According to de Grey aging is not a necessary part of our life but a medical problem that can be solved. Before that have public, government and scientists or adopt a different attitude. At this moment, he points out there is too much emphasis on healing in gerontology from diseases associated with old age, and must be dealt with according to him, the causes of aging itself. de Grey talks about a pro-aging trance: we tend to see decay and death as inevitable phenomena. To live we love ourselves that death is not only inevitable but also desirable with this idea. This helps us to cope with the thought of death, but also ensures that we do not take action to fix aging once and for all.
De Grey argues that we can prevent geriatric diseases through molecular and cellular damage that restore the body with age rising time. If the damage is too great, it leads to aging and eventually death. According to de Grey scientists able to understand these mechanisms through basic research and develop methods to repair the damage before age ailments occur. It’s a matter of time before old age can be eradicated in this way. Death has nothing to do with biological age.
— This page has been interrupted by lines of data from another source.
#[global] Instance M_bind {S} : MBind (M S) := fun A B f m s =>
  match m s with
  | (Ok a, s') => f a s'
  | (Throw e, s') => (Throw e, s')
  | (Crash w, s') => (Crash w, s')
  end.

Section state_ops.
Context {S : Type}.

Definition throw {A} (e : exn) : M S A := fun s => (Throw e, s).
Definition crash {A} (w : string) : M S A := fun s => (Crash w, s).
Definition get : M S S := fun s => (Ok s, s).
Definition put (s' : S) : M S unit := fun _ => (Ok (), s').
Definition modify (f : S -> S) : M S unit := fun s => (Ok (), f s).

(** [throw std::exception(what)]. *)
Definition raise {A} (what : string) : M S A := throw (StdException what).

(** [if (b) throw std::exception(what);] *)
Definition throw_if (b : bool) (what : string) : M S unit :=
  if b then raise what else mret ().

(** A call of an outside operation that returns a value and a new state. *)
Definition call {A} (f : S -> A * S) : M S A :=
  fun s => let '(a, s') := f s in (Ok a, s').

(** A call of an outside operation that may throw. *)
Definition lift_outcome {A} (o : outcome A) : M S A := fun s => (o, s).

(** Runs [m] on a part of the state. *)
Definition zoom {T A} (f : S -> T) (g : T -> S -> S) (m : M T A) : M S A :=
  fun s => let '(r, t) := m (f s) in (r, g t s).
End state_ops.

Create HintDb run_M.
#[export] Hint Unfold mret mbind M_ret M_bind throw crash get put modify raise
  throw_if call lift_outcome zoom : run_M.

(** Unfolds the monad in the goal. *)
Ltac run_M := repeat (autounfold with run_M in *; cbn beta iota in *).

Section state_laws.
Context {S : Type}.

Lemma bind_ok {A B} (m : M S A) (k : A -> M S B) s a s' :
  m s = (Ok a, s') -> (m ≫= k) s = k a s'.
Proof. intros E. unfold mbind, M_bind. by rewrite E. Qed.

Lemma bind_ret {A B} (a : A) (k : A -> M S B) s : (mret a ≫= k) s = k a s.
Proof. done. Qed.

Lemma bind_get {B} (k : S -> M S B) s : (get ≫= k) s = k s s.
Proof. done. Qed.

Lemma bind_modify {B} f (k : () -> M S B) s : (modify f ≫= k) s = k () (f s).
Proof. done. Qed.

(** A guard that does not fire, and one that does. *)
Lemma bind_throw_if {B} b w (k : () -> M S B) s :
  b = false -> (throw_if b w ≫= k) s = k () s.
Proof. by intros ->. Qed.

Lemma bind_throw_if_true {B} b w (k : () -> M S B) s :
  b = true -> (throw_if b w ≫= k) s = (Throw (StdException w), s).
Proof. by intros ->. Qed.

(** A guard that let the run go on. *)
Lemma throw_if_ok_inv b w x (s s' : S) : throw_if b w s = (Ok x, s') -> b = false /\ s' = s.
Proof. destruct b; by inversion 1. Qed.

Lemma bind_throw {A B} (m : M S A) (k : A -> M S B) s e s' :
  m s = (Throw e, s') -> (m ≫= k) s = (Throw e, s').
Proof. intros E. unfold mbind, M_bind. by rewrite E. Qed.

Lemma bind_crash {A B} (m : M S A) (k : A -> M S B) s w s' :
  m s = (Crash w, s') -> (m ≫= k) s = (Crash w, s').
Proof. intros E. unfold mbind, M_bind. by rewrite E. Qed.

(** A bind that returned ran both its parts to a return. *)
Lemma bind_ok_inv {A B} (m : M S A) (k : A -> M S B) s b s2 :
  (m ≫= k) s = (Ok b, s2) ->
  exists a s1, m s = (Ok a, s1) /\ k a s1 = (Ok b, s2).
Proof.
  unfold mbind, M_bind. destruct (m s) as [[a|e|w] s1]; intros; simplify_eq.
  eauto.
Qed.

Lemma bind_assoc {A B C} (m : M S A) (f : A -> M S B) (g : B -> M S C) s :
  mbind g (mbind f m) s = mbind (fun a => mbind g (f a)) m s.
Proof. unfold mbind, M_bind. by destruct (m s) as [[]]. Qed.
End state_laws.

(** ** State assertions

    [keeps P m]: [m] keeps [P], however it ends. *)
Definition keeps {S A} (P : S -> Prop) (m : M S A) : Prop := forall s, P s -> P (snd (m s)).

Section keeps_laws.
Context {S : Type} (P : S -> Prop).

Lemma keeps_ret {A} (a : A) : keeps P (mret a : M S A).
Proof. by intros s. Qed.

Lemma keeps_throw {A} e : keeps P (throw e : M S A).
Proof. by intros s. Qed.

Lemma keeps_raise {A} w : keeps P (raise w : M S A).
Proof. by intros s. Qed.

Lemma keeps_throw_if b w : keeps P (throw_if b w : M S unit).
Proof. by destruct b; intros s. Qed.

Lemma keeps_crash {A} w : keeps P (crash w : M S A).
Proof. by intros s. Qed.

Lemma keeps_get : keeps P get.
Proof. by intros s. Qed.

Lemma keeps_modify f : (forall s, P s -> P (f s)) -> keeps P (modify f).
Proof. intros Hf s. apply Hf. Qed.

Lemma keeps_call {A} (f : S -> A * S) :
  (forall s, P s -> P (snd (f s))) -> keeps P (call f).
Proof. intros Hf s Hs. specialize (Hf s Hs). unfold call. by destruct (f s). Qed.

Lemma keeps_bind {A B} (m : M S A) (k : A -> M S B) :
  keeps P m -> (forall a, keeps P (k a)) -> keeps P (m ≫= k).
Proof.
  intros Hm Hk s Hs. specialize (Hm s Hs). unfold mbind, M_bind.
  destruct (m s) as [[a|e|w] s']; simpl in *; auto. by apply Hk.
Qed.

(** A bind on [get] may use the state it read. *)
Lemma keeps_bind_get {B} (k : S -> M S B) :
  (forall s, P s -> P (snd (k s s))) -> keeps P (get ≫= k).
Proof. intros Hk s Hs. rewrite bind_get. by apply Hk. Qed.
End keeps_laws.

Create HintDb keeps.
#[export] Hint Resolve keeps_ret keeps_throw keeps_raise keeps_throw_if keeps_crash keeps_get
  : keeps.
#[export] Hint Extern 2 (keeps _ (_ ≫= _)) => apply keeps_bind; [|intros] : keeps.
#[export] Hint Extern 3 (keeps _ (if ?b then _ else _)) => destruct b : keeps.
#[export] Hint Extern 3 (keeps _ (match ?x with _ => _ end)) => destruct x : keeps.

(** Proves the assertion after a run from the [keeps] of what ran. *)
Ltac keeps_here :=
  match goal with
  | |- ?P (snd (?m ?s)) => cut (keeps P m); [intros K; apply K; assumption|]
  end.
De Grey notes that many people feel uncomfortable with the prospect of a life without old age and security of a premature death. He speaks in this context of the ‘Tithonos fallacy”: we are reluctant to extend our lives because we expect life extension associated with illness and disease, as in the Greek myth of Tithonus.
This handsome Greek youth is worshiped by Eos, goddess of the Dawn. She asks Zeus to grant her mortal lover to eternal life. Unfortunately, they also forget to ask for eternal youth and health; Tithonos is so old that he no longer can move and shrivels to a grasshopper. The Tithonos fallacy is scientific research in its current state, says De Grey. Scientists focus to much on combating age-related diseases. According to de Grey, the underlying problem is neglected, the disease of age itself.
Bas Heijne is a Dutch writer and interviewer. He studied English language and literature, has published numerous books and is well-known for his opinionated essays and columns in newspaper NRC Handelsblad. For the tv series De Volmaakte Mens, Heijne went on a personal quest to discover what defines ‘being human’ in our increasingly technological society. He interviewed philosophers, technologists and scientists around the world, in search of the future of the human species.
This interview is an excerpt from the Dutch science programme De Volmaakte Mens (“The Perfect Human Being”), episode 2 ‘Challenging Death’. The six-part science series De Volmaakte Mens was broadcast on Dutch television in Spring 2015.